12. A method of tissue repair in a blood vessel of a subject, comprising:

disposing a catheter in the blood vessel, the catheter comprising:

a catheter shaft extending from a proximal end to a distal tip;

a first distal balloon positioned on the catheter shaft proximal to the translucent distal section of the distal tip and positioned within and concentric with a second distal balloon, the first distal balloon in fluid communication with a drug source via a first lumen, the first distal balloon comprising:

a translucent material;

a plurality of longitudinal channels recessed from a plurality of outermost radial surfaces of the first distal balloon;

a plurality of circumferential channels recessed from the outermost radial surface of the first distal balloon;

a second distal balloon in fluid communication with a second lumen separate from the first lumen, the second distal balloon including a plurality of slit openings radially aligned with the outermost radial surface of the first distal balloon, the slit openings selectively delivering the drug from the first distal balloon to a treatment area of a subject; and

a first optical fiber and a second optical fiber each positioned in the catheter shaft and extending through the translucent distal section;

supplying a drug from the drug source to the first distal balloon;

delivering the drug to the treatment area through the slit opening;

activating the first and second optical fibers to provide light transmission through the distal section, the first distal balloon, and the second distal balloon to activate the drug in the treatment area.

13. The method of claim 12, further comprising:

gradually filling the drug into the volumes of the longitudinal and circumferential channels between the inner surface of the second distal balloon and the outer surface of the first distal balloon;

inflating the second distal balloon, thereby moving the slit opening away from the outermost radial surface of the first distal balloon.

14. The method of claim 12, wherein the slit opening is positioned distal to the longitudinal channel and the circumferential channel of the first distal balloon.

15. The method of claim 12, further comprising deflating the second distal balloon when fluid is delivered through the slit opening.

16. The method of claim 15, wherein deflating the second distal balloon moves the second distal balloon into contact with the outermost radial surface of the first distal balloon and closes the slit opening, thereby causing cessation of drug delivery.

17. The method of claim 12, wherein the pressure of the fluid between the inner surface of the second distal balloon and the outer surface of the first distal balloon increases and inflates the second distal balloon, the increased pressure forcing edges of the slit opening apart, thereby reducing the pressure.

18. The method of claim 12, wherein the first and second optical fibers provide light activation through the distal section, the first distal balloon, and the second distal balloon.

19. The method of claim 12, wherein the slit opening is positioned distal to the longitudinal channel and the circumferential channel of the first distal balloon.

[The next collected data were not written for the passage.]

(** X18.  A result of the driver that is not truthy is not waited for:
    when every call returns such a result, [find_element] calls the
    driver [timeout] times without any sleep and raises the
    [ScraperError] for an element that was not found. *)
Theorem find_element_does_not_wait_for_falsy_results
    (V : Type) (driver : nat -> result V) (by_ value : string) (timeout : Z) :
  (forall k, (k < Z.to_nat timeout)%nat -> driver k = Return None) ->
  let r := find_element V driver by_ value timeout in
  fst r = Raise (Exc ScraperError (not_found_text by_ value) None) /\
  find_calls (snd r) = Z.to_nat timeout /\
  find_sleeps (find_log (snd r)) = [].
Proof.
  intros H. cbv zeta. unfold find_element.
  destruct (find_loop_falsy V driver by_ value (Z.to_nat timeout) 0
              (mkFind 0 []) H) as (s1 & E & C & S).
  rewrite Nat.add_0_r in E. rewrite E.
  cbn [find_loop fst snd find_calls find_log find_sleeps] in *.
  repeat split; assumption.
Qed.

Lemma find_element_does_not_wait_for_falsy_results_witness :
  fst (find_element nat never_truthy "id" "logon-btn" 10)
    = Raise (Exc ScraperError (not_found_text "id" "logon-btn") None) /\
  find_calls (snd (find_element nat never_truthy "id" "logon-btn" 10)) = 10%nat /\
  find_sleeps (find_log (snd (find_element nat never_truthy "id" "logon-btn" 10)))
    = [].
Proof.
  apply (find_element_does_not_wait_for_falsy_results nat never_truthy
           "id" "logon-btn" 10).
  intros k _. reflexivity.
Defined.

(** X19.  After [j] calls that raised [NoSuchElementException], with
    [j] less than [timeout], a call that returns a truthy element or
    raises anything else, a [TimeoutException] for one, ends
    [find_element] with just that: the element is returned, the
    exception passes unchanged, after [j + 1] calls and [j] sleeps. *)
Theorem find_element_ends_at_the_first_decisive_call
    (V : Type) (driver : nat -> result V) (by_ value : string) (timeout : Z)
    (j : nat) :
  (forall k, (k < j)%nat -> is_miss (driver k) = true) ->
  (j < Z.to_nat timeout)%nat ->
  decisive (driver j) = true ->
  let r := find_element V driver by_ value timeout in
  fst r = driver j /\
  find_calls (snd r) = S j /\
  find_sleeps (find_log (snd r)) = repeat 1%Q j.
Proof.
  intros H Hj Hd. cbv zeta. unfold find_element.
  replace (Z.to_nat timeout) with (j + S (Z.to_nat timeout - S j))%nat by lia.
  destruct (find_loop_misses V driver by_ value j (S (Z.to_nat timeout - S j))
              (mkFind 0 []) H) as (s1 & E & C & S).
  cbn [find_calls find_log find_sleeps] in C, S.
  rewrite app_nil_r in S.
  rewrite E, find_loop_decisive by (rewrite C; exact Hd).
  rewrite C. cbn [fst snd find_calls find_log].
  split; [reflexivity|]. split; [reflexivity|].
  destruct (driver j); cbn [find_sleeps]; exact S.
Qed.

Lemma find_element_ends_at_the_first_decisive_call_witness :
  fst (find_element nat appears_late "id" "logon-btn" 10) = Return (Some 7%nat) /\
  find_calls (snd (find_element nat appears_late "id" "logon-btn" 10)) = 3%nat /\
  find_sleeps (find_log (snd (find_element nat appears_late "id" "logon-btn" 10)))
    = [1%Q; 1%Q].
Proof.
  apply (find_element_ends_at_the_first_decisive_call nat appears_late
           "id" "logon-btn" 10 2).
  - intros [|[|k]] Hk; [reflexivity | reflexivity | lia].
  - cbn. lia.
  - reflexivity.
Defined.

(** X20.  After [close_driver] the scraper holds no driver, whatever
    [quit] did.  The driver's [quit] is called once if a driver was
    held and not at all otherwise, and the only exception that can
    leave [close_driver] is one raised by [quit] that is not an
    [Exception]. *)
Theorem close_driver_forgets_the_driver
    (V : Type) (quit : option exc) (s : scraper V) :
  let r := close_driver V quit s in
  driver_attr (snd r) = None /\
  quit_count (closes (snd r))
    = match driver_attr s with
      | Some _ => S (quit_count (closes s))
      | None => quit_count (closes s)
      end /\
  match fst r with
  | Some e => quit = Some e /\ isinstance e [Exception] = false
  | None => True
  end.
Proof.
  cbv zeta.
  destruct (close_driver_facts V quit s) as (H1 & H2 & H3). cbv zeta in *.
  split; [exact H1|]. split; [exact H2|].
  destruct (fst (close_driver V quit s)) as [e|]; [apply H3; reflexivity | exact I].
Qed.

(** X21.  A second [close_driver] (or [quit_driver], or leaving the
    [async with] block after one) does nothing: no call of [quit], no
    log line, no exception, whatever the first call did. *)
Theorem close_driver_twice_quits_once
    (V : Type) (quit1 quit2 : option exc) (s : scraper V) :
  quit_driver V quit2 (snd (close_driver V quit1 s))
    = (None, snd (close_driver V quit1 s)) /\
  __aexit__ V quit2 (snd (close_driver V quit1 s))
    = (None, snd (close_driver V quit1 s)).
Proof.
  unfold quit_driver, __aexit__.
  destruct (close_driver_facts V quit1 s) as (H1 & _). cbv zeta in H1.
  set (s1 := snd (close_driver V quit1 s)) in *.
  unfold close_driver. rewrite H1. split; reflexivity.
Qed.






End ScraperProperties.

20. An apparatus, comprising:

a catheter shaft extending from a proximal end to a distal tip;

a first distal balloon positioned on the catheter shaft proximal to the translucent distal section of the distal tip and positioned within and concentric with a second distal balloon, the first distal balloon in fluid communication with a drug source via a first lumen, the first distal balloon comprising:

a translucent material;

a plurality of longitudinal channels recessed from a plurality of outermost radial surfaces of the first distal balloon;

a plurality of circumferential channels recessed from the outermost radial surface of the first distal balloon;

a second distal balloon in fluid communication with a second lumen separate from the first lumen; and

a first optical fiber and a second optical fiber each positioned in the catheter shaft and extending through the translucent distal section;

wherein the drug source is configured to provide at least one drug to the first distal balloon via the first lumen, and during inflation of the second distal balloon, the fluid fills between an inner surface of the second distal balloon and an outer surface of the first distal balloon, gradually filling the longitudinal channel and the circumferential channel.